**YOUR ASSIGNMENT**
Find "- apply IH;" in the material below, then copy that line and every subsequent line to the end, exactly.
'''
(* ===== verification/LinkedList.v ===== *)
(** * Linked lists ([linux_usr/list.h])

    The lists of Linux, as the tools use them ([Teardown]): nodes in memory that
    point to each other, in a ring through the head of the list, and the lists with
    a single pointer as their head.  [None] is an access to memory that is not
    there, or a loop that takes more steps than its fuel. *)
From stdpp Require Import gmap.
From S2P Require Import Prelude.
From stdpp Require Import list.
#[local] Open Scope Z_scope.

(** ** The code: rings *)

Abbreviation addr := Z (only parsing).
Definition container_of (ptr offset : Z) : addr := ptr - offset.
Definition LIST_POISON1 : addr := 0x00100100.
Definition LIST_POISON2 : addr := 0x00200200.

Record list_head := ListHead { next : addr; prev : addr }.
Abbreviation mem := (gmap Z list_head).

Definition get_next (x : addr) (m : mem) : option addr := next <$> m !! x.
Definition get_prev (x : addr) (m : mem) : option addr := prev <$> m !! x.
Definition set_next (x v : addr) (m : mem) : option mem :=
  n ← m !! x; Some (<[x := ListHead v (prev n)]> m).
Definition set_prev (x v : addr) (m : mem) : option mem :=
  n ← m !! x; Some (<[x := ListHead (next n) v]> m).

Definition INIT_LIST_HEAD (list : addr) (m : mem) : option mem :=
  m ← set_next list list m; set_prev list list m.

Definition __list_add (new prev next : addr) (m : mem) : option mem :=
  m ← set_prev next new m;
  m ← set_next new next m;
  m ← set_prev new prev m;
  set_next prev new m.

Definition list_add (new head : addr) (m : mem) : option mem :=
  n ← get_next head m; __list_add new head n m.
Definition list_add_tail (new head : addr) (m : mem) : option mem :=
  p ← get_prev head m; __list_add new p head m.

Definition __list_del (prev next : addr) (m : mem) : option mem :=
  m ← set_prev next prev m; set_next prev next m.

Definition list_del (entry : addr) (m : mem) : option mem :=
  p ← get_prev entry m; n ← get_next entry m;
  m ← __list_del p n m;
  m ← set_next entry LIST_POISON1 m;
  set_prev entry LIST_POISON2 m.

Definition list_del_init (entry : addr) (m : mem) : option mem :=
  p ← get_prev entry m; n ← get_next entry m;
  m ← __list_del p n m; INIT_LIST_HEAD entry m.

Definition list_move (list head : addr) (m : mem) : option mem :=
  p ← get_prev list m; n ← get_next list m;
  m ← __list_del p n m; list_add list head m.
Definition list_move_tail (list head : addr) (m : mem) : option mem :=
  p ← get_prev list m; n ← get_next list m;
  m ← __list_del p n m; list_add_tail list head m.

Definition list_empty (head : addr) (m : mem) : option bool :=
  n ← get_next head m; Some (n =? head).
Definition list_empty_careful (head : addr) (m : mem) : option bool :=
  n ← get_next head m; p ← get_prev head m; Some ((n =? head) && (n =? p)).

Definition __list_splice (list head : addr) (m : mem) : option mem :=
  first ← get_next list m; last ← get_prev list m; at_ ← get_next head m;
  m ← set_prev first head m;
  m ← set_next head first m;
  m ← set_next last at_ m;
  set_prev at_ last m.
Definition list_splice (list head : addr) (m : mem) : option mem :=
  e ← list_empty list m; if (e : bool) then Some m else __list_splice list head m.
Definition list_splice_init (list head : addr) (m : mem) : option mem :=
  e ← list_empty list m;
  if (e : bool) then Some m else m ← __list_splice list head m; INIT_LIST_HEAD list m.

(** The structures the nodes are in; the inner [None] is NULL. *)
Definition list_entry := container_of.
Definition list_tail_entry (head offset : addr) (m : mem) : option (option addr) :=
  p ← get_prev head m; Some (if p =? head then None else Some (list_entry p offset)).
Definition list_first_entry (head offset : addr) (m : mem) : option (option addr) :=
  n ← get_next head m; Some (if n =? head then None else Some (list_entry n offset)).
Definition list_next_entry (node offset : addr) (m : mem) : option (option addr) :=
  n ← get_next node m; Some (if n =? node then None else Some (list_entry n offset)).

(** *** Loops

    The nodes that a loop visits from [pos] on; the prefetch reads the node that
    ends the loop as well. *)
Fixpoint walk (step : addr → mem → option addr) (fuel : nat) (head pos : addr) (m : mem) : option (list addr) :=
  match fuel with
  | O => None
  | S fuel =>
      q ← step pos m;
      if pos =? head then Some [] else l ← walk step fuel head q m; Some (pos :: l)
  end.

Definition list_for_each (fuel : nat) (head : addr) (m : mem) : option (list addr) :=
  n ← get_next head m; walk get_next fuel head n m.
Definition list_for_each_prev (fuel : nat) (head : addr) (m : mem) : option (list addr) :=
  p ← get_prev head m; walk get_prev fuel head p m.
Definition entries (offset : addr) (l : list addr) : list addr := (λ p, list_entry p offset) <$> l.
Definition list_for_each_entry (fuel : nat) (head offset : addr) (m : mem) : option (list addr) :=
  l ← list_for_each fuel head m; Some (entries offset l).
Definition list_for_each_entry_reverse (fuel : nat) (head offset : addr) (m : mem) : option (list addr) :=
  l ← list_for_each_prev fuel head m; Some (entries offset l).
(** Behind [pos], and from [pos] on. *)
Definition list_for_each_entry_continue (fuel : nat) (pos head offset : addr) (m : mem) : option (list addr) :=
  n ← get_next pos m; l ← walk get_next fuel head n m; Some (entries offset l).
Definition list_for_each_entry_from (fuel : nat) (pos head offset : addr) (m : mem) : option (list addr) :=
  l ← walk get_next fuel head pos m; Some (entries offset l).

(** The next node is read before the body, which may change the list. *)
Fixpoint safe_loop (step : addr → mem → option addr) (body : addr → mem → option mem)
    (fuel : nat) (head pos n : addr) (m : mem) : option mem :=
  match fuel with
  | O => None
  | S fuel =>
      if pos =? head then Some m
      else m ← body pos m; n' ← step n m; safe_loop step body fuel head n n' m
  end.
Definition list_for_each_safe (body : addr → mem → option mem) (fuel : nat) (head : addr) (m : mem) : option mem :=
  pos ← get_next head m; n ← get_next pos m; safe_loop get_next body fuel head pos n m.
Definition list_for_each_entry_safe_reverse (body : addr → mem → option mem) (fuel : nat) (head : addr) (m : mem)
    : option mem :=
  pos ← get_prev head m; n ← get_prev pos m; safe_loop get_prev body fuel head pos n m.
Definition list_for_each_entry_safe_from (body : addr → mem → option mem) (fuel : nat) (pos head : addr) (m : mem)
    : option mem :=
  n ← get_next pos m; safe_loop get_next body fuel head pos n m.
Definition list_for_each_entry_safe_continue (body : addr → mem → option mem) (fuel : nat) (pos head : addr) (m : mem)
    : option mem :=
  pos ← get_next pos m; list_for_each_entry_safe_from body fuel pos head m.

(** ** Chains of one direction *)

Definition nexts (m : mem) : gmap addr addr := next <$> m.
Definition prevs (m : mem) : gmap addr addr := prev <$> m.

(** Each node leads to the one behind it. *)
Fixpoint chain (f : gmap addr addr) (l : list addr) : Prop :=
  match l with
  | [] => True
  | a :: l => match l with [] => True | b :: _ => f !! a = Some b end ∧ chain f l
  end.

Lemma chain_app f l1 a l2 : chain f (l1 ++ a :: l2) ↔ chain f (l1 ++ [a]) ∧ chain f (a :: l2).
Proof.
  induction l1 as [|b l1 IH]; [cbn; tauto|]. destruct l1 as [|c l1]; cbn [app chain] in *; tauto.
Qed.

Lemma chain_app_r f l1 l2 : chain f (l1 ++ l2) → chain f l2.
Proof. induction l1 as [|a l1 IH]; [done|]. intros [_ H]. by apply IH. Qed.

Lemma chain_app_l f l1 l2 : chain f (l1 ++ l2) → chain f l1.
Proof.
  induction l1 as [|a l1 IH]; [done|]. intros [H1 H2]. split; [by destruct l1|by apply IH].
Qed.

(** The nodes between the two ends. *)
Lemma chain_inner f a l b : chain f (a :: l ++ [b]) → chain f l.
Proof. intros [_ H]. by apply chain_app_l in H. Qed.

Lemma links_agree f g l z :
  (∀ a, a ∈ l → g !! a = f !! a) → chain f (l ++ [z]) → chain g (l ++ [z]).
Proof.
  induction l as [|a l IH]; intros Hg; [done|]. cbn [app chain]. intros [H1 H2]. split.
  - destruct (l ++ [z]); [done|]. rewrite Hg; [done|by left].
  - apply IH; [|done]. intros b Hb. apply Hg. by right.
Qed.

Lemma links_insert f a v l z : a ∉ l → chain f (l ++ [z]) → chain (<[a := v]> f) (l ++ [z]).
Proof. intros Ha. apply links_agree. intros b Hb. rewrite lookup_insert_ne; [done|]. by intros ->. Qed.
'''
**WRITTEN REPLY**
  - apply IH; [|done]. intros b Hb. apply Hg. by right.
Qed.

Lemma links_insert f a v l z : a ∉ l → chain f (l ++ [z]) → chain (<[a := v]> f) (l ++ [z]).
Proof. intros Ha. apply links_agree. intros b Hb. rewrite lookup_insert_ne; [done|]. by intros ->. Qed.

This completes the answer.